Professional Background

Settled Minds was founded by Annalie Mackenzie, a qualified counsellor with a Diploma in Person-Centred Counselling and Psychotherapy.

Her professional experience includes providing counselling and emotional support within community organisations, crisis support services, and GP surgery settings, working with individuals experiencing a wide range of emotional and psychological difficulties.

She has also worked within a secondary school environment as a support worker through a local organisation, supporting students navigating anxiety, overwhelm, social pressures and challenges within the school setting. This experience highlighted how many young people were not lacking resilience, but instead lacked clear explanations for the internal experiences they were having.

For the past three years, Annalie has worked as a Suicide Bereavement Support Practitioner, supporting individuals and families following a death by suicide. This work has reinforced the importance of early understanding, open conversations about mental health, and preventative approaches that help people make sense of their emotional experiences before difficulties escalate.

Across her work with both young people and adults, a consistent theme has emerged: when people understand how their mind and nervous system respond to stress, anxiety and uncertainty, those experiences often become less frightening and easier to manage.

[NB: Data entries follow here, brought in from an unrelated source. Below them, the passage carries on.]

(** The due events leave the queue, the others stay, and the interrupt ends
    on a stable machine. *)
Theorem on_timer_interrupt_spec w :
  kernel_ok N w → interruptible (w_sched w) →
  wp (on_timer_interrupt E)
     (λ _ w', kernel_ok N w' ∧ frames_kept w w' ∧ (∀ c', depth_of w' c' = depth_of w c') ∧
        if decide (is_Some (time_at w c)) then
          let now := e_clock E (w_reads w) in
          ∃ es, due_entries (events w c) now es ∧ ticked (depth_of w c) (de_event <$> es) (w_sched w) (w_sched w') ∧
            ∀ c' tok, events w' c !! WaitDeadline c' tok = not_due now (events w c) !! WaitDeadline c' tok
        else w' = set_w_timer (<[c := None]> (w_timer w)) w) w.
Proof.
  intros Hk Hint. pose proof Hk as [[Hs Hhw Hlk] Hsp].
  destruct (lookup_lt_is_Some_2 (w_time w) c) as [slot Hslot]; [by rewrite (hw_time _ _ Hhw)|].
  assert (time_at w c = slot) as Hta by (unfold time_at; by rewrite Hslot).
  apply wp_bind. eapply wp_reads; [by rewrite Hslot|]. rewrite Hta. destruct slot as [ts|]; simpl.
  2:{ apply wp_modify. split_and!; [|by apply frames_keeps|done|done].
      split; [|apply Hsp]. split; [apply Hs| |by destruct Hlk; split].
      destruct Hhw as [H1 H2 H3 H4 H5]. split; try done; simpl; [by rewrite length_insert|].
      intros c' ts Hts. change (time_at w c' = Some ts) in Hts. destruct (H5 c' ts Hts) as [Ha Hb]. split; [|done].
      intros Hn. rewrite list_lookup_insert_ne; [by apply Ha|]. congruence. }
  wp_step. apply now_counter_exact. set (now := e_clock E (w_reads w)). set (w0 := set_w_reads (S (w_reads w)) w).
  assert (kernel_ok N w0) as Hk0. { split; [|apply Hsp]. split; [apply Hs|by destruct Hhw; split|by destruct Hlk; split]. }
  wp_step. eapply wp_mono; [by apply (take_expired_world w0 ts now Hk0)|].
  intros e w1 (es & Hk1 & Hb & Hdue & Htk & Hrt). assert (w_sched w1 = w_sched w) as Hsw1 by apply Hrt.
  assert (frames_kept w w1) as Hf1 by (apply frames_keeps; [by rewrite Hsw1|by rewrite Hsw1|apply Hrt]).
  wp_step. eapply wp_mono; [apply (finish_timer_spec w1 now e (de_event <$> es) Hk1 Htk); [by rewrite Hsw1|done]|].
  intros q w2 (ex & Hk2 & Hup & Hf2 & Hb2 & Htick). rewrite Hsw1 in Htick.
  assert (depth_of w1 c = depth_of w c) as Hd1 by (unfold depth_of; by rewrite (rt_preempt _ _ _ _ Hrt)). rewrite Hd1 in Htick.
  assert (is_Some (time_at w2 c)) as [ts2 Hts2].
  { apply (bs_time _ _ Hb2), (rt_some _ _ _ _ Hrt). change (is_Some (time_at w c)). rewrite Hta. eauto. }
  eapply wp_mono; [apply (finish_interrupt_world w2 ex q e ts2 Hk2 Hts2); [by apply Hb|done]|].
  intros _ w' [Hk' [Hsw' Has']]. split_and!; [done| | |].
  - do 2 (etrans; [eassumption|]). apply frames_keeps; [by rewrite Hsw'|by rewrite Hsw'|apply Has'].
  - intros c'. rewrite (as_depth _ _ Has'), (bs_depth _ _ Hb2). unfold depth_of. by rewrite (rt_preempt _ _ _ _ Hrt).
  - exists es. split_and!; [done|by rewrite Hsw'|].
    intros c' tok. rewrite (as_waits _ _ Has'), (bs_waits _ _ Hb2), (rt_events _ _ _ _ Hrt). by rewrite decide_True.
Qed.
End timer.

Alongside her professional practice, Annalie continues to develop her knowledge and training, with a particular interest in the role of psychoeducation in improving emotional understanding and wellbeing.

Settled Minds brings together therapeutic training, frontline support experience, and a belief in clear, preventative emotional education for young people.

Who we are

Why Settled Minds exists

Many young people experience anxiety, stress and emotional overwhelm, yet few have ever been taught how the mind and nervous system actually work and why these reactions happen in the first place.

Students often describe racing thoughts, tightness in the chest, or feeling overwhelmed, but without a framework to explain what is happening in their brain and body, these experiences can feel confusing or personal. This can lead to shame, avoidance, or the belief that something is “wrong” with them.

Settled Minds was created from a therapist-led perspective, informed by experience working with both young people and adults. In therapeutic settings, one of the most helpful starting points is often simply understanding how the mind and nervous system work. When people understand why their thoughts, emotions and physical reactions occur, those experiences often become less frightening and easier to manage.

The same principle applies to young people. By helping students understand how their brain responds to stress, social pressure and uncertainty, Settled Minds aims to provide a clear and accessible framework for experiences that many students are already having.

Understanding does not remove all difficulty, but it can be the first step towards reducing shame, increasing self-awareness, and supporting healthier ways of responding to pressure.

Our Approach

Settled Minds is grounded in structured psychoeducation and was developed from therapeutic work with both adolescents and adults, where understanding how the mind works is often the first step in helping people feel less overwhelmed by their internal experiences.

Rather than beginning with coping strategies or techniques, the starting point is understanding.

The programme focuses on helping young people understand:

• what anxiety actually is
• why overthinking happens
• why students experience pressure around exams
• how the brain’s protective systems operate
• why their reactions make sense

This approach does not pathologise normal human responses, nor does it aim to remove difficult emotions entirely. Instead, it helps young people develop a clearer and more balanced understanding of what they are experiencing.

When emotional responses are understood as protective rather than defective, self-blame often reduces and students are better able to respond to their experiences with greater perspective.

Settled Minds delivers calm, therapist-informed audio sessions that:

• build understanding progressively
• strengthen emotional literacy
• encourage student autonomy
• complement existing school wellbeing support
• require minimal staff intervention

At its core, Settled Minds is early intervention through clarity and education.

Safeguarding and boundaries


Settled Minds is an educational resource. It is not therapy, a crisis service or a replacement for safeguarding procedures.

The platform is designed to support early understanding of anxiety, overthinking and stress. It does not provide risk assessment, emergency response or clinical intervention.

Schools remain responsible for safeguarding processes and referral pathways. If a young person discloses risk or requires urgent support, established school and clinical procedures must always take precedence.

Guidance is provided to schools on appropriate use, referral language and boundaries to ensure the resource is used safely and ethically.

We are committed to working alongside schools and families within professional and safeguarding frameworks at all times.